Results were similar when calculated on a grid, rather than evenly spaced between markers, and when allele frequencies were estimated from the dataset, rather than founders.

Discussion

Our results suggest that reduction of intermarker LD may reduce false-positive rates (improve the validity) of NPLall and KC-LOD scores via reducing overestimation of IBD when founders are not genotyped. In studies of late-onset diseases, pedigree founders are often not available and marker allele frequencies are required. It has been shown that, for two-point analysis, errors in marker allele frequencies may lead to false-positive results when a common marker is assumed to be rare [2]. Because LD creates unexpected haplotype frequencies, a similar false-positive multipoint result without founders may be possible.

This analysis has several limitations. Only 100 replicates were examined, and analyses were performed under a limited configuration of parameters. We examined effects of LD on mean NPLall and KC-LOD scores across regions and did not consider width of linkage peaks. We considered only nuclear families, but expect results to be similar with allele-sharing methods in extended pedigrees. We did not consider traditional LOD scores although these may be susceptible to inflated type I error rates as well [12]. We also did not assess effects of LD between markers and disease which may result in loss of power and underestimation of θ [13].
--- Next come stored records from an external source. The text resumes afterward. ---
(* ===== verification/TimeTimer.v ===== *)
(** * The timer queue

    [kernel/time/src/timer.rs].  Armed timers in a fixed array of slots, ordered by a binary
    min-heap of slot indices; every slot knows its place in the heap.  [None] of a definition
    is a panic (an index out of range, [unreachable!]) or a loop that outlives its fuel; the
    theorems show neither happens. *)

From Stdlib Require Import Sorted.
From S2P Require Import Prelude TimeClock.
Local Open Scope Z_scope.

Module Timer.

Record TimerId := { tid_index : nat; tid_serial : Z }.

Inductive Error : Type := Full | Stale | ZeroPeriod | Exhausted.

(** A periodic timer's next deadline and the periods skipped. *)
Definition next_period (deadline : Instant.t) (period : Duration.t) (now : Instant.t) :
    option Instant.t * Z :=
  match Instant.checked_add deadline period with
  | None => (None, 0)
  | Some n =>
      if now <? n then (Some n, 0)
      else
        let late := Instant.saturating_duration_since now deadline in
        let missed := late / period in
        let step := k ← checked_add 64 missed 1; Duration.checked_mul period k in
        (s ← step; Instant.checked_add deadline s, missed)
  end.

(** The order of [(Instant, u64)] pairs. *)
Definition key_lt (a b : Z * Z) : bool := (a.1 <? b.1) || ((a.1 =? b.1) && (a.2 <? b.2)).

(** ** Heap order *)

Definition key_le (a b : Z * Z) : Prop := a.1 < b.1 ∨ (a.1 = b.1 ∧ a.2 ≤ b.2).

Lemma key_lt_true a b : key_lt a b = true → key_le a b ∧ a ≠ b.
Proof.
  unfold key_lt, key_le. intros [H%Z.ltb_lt|[H1%Z.eqb_eq H2%Z.ltb_lt]%andb_true_iff]%orb_true_iff.
  all: split; [lia|]; intros ->; lia.
Qed.

Lemma key_lt_false a b : key_lt a b = false → key_le b a.
Proof.
  unfold key_lt, key_le. intros [H1%Z.ltb_ge H2]%orb_false_iff.
  destruct (Z.eqb_spec a.1 b.1); simpl in H2; [apply Z.ltb_ge in H2|]; lia.
Qed.

Lemma key_le_trans a b c : key_le a b → key_le b c → key_le a c.
Proof. unfold key_le. lia. Qed.

Lemma key_le_refl a : key_le a a.
Proof. unfold key_le. lia. Qed.

Definition par (p : nat) : nat := ((p - 1) / 2)%nat.
Arguments par : simpl never.

Lemma par_child c p : (0 < c)%nat → par c = p ↔ c = (2 * p + 1)%nat ∨ c = (2 * p + 2)%nat.
Proof.
  intros Hc. unfold par. pose proof (Nat.div_mod (c - 1) 2 ltac:(lia)).
  pose proof (Nat.mod_upper_bound (c - 1) 2 ltac:(lia)). lia.
Qed.

Lemma par_lt p : (0 < p)%nat → (par p < p)%nat.
Proof. intros Hp. pose proof (proj1 (par_child p _ Hp) eq_refl). lia. Qed.

Section Heap.
(** The keys by heap position, of which the first [n] count. *)
Context (n : nat).
Implicit Types K : nat → Z * Z.

Definition ordered K : Prop := ∀ p, (0 < p < n)%nat → key_le (K (par p)) (K p).

(** Every order but those with [pos] holds, and [pos] could be left out. *)
Definition around K (pos : nat) : Prop :=
  (∀ p, (0 < p < n)%nat → p ≠ pos → par p ≠ pos → key_le (K (par p)) (K p)) ∧
  (∀ c, (0 < c < n)%nat → par c = pos → (0 < pos)%nat → key_le (K (par pos)) (K c)).
(** The order with the children also holds: [pos] may be too small. *)
Definition may_rise K (pos : nat) : Prop :=
  around K pos ∧ ∀ c, (0 < c < n)%nat → par c = pos → key_le (K pos) (K c).
(** The order with the parent also holds: [pos] may be too large. *)
Definition may_sink K (pos : nat) : Prop :=
  around K pos ∧ ((0 < pos)%nat → key_le (K (par pos)) (K pos)).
Issues arise in attempting to account for LD in linkage analysis using the methods described here. First, choice of an LD coefficient and its cut-off or other test for its significance will affect regions to be addressed. Although we removed |D'| greater than 0.73, this could be varied to optimize the balance between bias and informativeness. Second, specific markers to drop in an LD region must be selected. We dropped markers such that shorter map gaps were created; an alternative is to choose based on IC, as proved useful in a recent empirical report [14].

Dropping markers in LD in the current analysis appeared to reduce power in areas with true linkage. This is an important loss, because, in reality one can not differentiate true and false positives. Software allowing for estimation and/or fixing of haplotype-frequencies in LOD score linkage analysis without dropping markers was developed for early restriction fragment length polymorphism studies (described in [15]). However, implementation over genome-wide high-density SNPs will be cumbersome. High-throughput methods for parametric and nonparametric linkage analyses accounting for population-specific intermarker LD in genomic searches without reduction of IC are needed.

Conclusion

As linkage analyses are conducted on dense SNP genome scans, one issue to weigh will be increased intermarker LD over microsatellite genome scans. Genome-wide analysis of LD should be performed preliminarily so that LD can be accounted for and bias away from the null can be minimized. Simple methods to account for LD, such as marker-dropping, or more sophisticated analytical approaches may improve validity of these types of linkage studies.